[Saved entries]
* * * * *

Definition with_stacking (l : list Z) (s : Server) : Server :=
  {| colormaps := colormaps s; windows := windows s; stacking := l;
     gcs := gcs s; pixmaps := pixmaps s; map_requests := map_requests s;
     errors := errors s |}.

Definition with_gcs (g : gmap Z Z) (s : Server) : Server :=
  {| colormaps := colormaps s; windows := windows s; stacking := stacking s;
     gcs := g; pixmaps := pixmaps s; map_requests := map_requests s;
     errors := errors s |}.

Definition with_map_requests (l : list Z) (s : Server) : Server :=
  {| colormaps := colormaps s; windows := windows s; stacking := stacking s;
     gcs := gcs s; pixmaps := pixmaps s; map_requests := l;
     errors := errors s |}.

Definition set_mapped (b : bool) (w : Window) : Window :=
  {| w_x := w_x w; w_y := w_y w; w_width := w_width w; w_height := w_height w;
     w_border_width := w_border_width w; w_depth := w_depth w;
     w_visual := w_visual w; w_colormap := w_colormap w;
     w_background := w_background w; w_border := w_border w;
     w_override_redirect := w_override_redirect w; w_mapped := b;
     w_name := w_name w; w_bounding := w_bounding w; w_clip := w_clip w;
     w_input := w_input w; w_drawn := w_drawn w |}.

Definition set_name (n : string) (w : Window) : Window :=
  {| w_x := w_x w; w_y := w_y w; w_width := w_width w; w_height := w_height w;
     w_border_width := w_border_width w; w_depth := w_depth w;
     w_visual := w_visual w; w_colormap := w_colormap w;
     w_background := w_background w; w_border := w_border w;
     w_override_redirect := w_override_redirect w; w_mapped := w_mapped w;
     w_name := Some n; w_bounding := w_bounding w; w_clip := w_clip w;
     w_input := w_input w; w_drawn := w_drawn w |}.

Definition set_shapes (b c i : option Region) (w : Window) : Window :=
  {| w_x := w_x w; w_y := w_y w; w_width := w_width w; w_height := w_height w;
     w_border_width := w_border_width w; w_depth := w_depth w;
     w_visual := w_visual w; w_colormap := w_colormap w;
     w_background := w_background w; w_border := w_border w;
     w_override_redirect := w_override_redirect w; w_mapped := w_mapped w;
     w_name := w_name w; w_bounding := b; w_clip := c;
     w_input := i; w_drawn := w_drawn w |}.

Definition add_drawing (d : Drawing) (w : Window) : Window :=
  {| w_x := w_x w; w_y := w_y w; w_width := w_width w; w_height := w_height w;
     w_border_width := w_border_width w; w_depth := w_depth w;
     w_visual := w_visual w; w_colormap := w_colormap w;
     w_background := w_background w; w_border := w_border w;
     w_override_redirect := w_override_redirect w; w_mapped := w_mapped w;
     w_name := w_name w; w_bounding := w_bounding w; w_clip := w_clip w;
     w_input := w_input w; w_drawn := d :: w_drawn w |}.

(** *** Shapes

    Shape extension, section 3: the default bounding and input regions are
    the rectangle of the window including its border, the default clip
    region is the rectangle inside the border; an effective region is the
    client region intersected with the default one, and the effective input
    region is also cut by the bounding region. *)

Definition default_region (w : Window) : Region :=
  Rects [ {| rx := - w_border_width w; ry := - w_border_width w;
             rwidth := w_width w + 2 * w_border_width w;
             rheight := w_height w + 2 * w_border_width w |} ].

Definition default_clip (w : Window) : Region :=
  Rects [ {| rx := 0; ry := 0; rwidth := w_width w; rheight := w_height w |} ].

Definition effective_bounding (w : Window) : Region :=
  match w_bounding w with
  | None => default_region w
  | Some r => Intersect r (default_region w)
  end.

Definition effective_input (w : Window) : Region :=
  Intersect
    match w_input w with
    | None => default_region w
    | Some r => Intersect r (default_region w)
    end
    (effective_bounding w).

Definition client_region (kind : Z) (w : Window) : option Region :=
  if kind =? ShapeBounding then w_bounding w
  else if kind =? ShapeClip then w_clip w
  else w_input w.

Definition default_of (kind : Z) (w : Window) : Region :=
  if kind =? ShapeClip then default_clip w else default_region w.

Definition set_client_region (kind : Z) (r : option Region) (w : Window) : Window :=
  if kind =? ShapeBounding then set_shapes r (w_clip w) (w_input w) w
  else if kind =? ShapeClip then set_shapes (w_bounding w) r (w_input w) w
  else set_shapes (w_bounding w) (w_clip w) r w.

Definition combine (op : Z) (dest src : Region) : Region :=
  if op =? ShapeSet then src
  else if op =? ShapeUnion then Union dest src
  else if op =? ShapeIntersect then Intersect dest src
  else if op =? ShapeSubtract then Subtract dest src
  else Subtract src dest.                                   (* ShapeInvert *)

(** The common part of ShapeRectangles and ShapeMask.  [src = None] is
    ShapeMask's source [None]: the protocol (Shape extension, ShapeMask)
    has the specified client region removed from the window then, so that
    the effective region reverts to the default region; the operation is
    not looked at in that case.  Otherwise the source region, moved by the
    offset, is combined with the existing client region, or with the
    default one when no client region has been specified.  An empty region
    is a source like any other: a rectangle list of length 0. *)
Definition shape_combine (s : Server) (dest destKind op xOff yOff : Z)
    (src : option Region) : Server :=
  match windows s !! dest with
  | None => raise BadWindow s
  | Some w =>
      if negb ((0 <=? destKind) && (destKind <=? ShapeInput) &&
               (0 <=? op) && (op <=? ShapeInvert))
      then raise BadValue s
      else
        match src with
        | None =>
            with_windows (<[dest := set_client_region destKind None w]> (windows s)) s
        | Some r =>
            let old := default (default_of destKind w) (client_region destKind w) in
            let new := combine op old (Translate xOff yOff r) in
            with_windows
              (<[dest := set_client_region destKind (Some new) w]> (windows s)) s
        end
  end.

* * * * *

**TASK DIRECTIONS:**
For each line above that contains the word "ShapeClip", give the line as it is written.

**EXERCISE SOLUTION:**
  else if kind =? ShapeClip then w_clip w
  if kind =? ShapeClip then default_clip w else default_region w.
  else if kind =? ShapeClip then set_shapes (w_bounding w) r (w_input w) w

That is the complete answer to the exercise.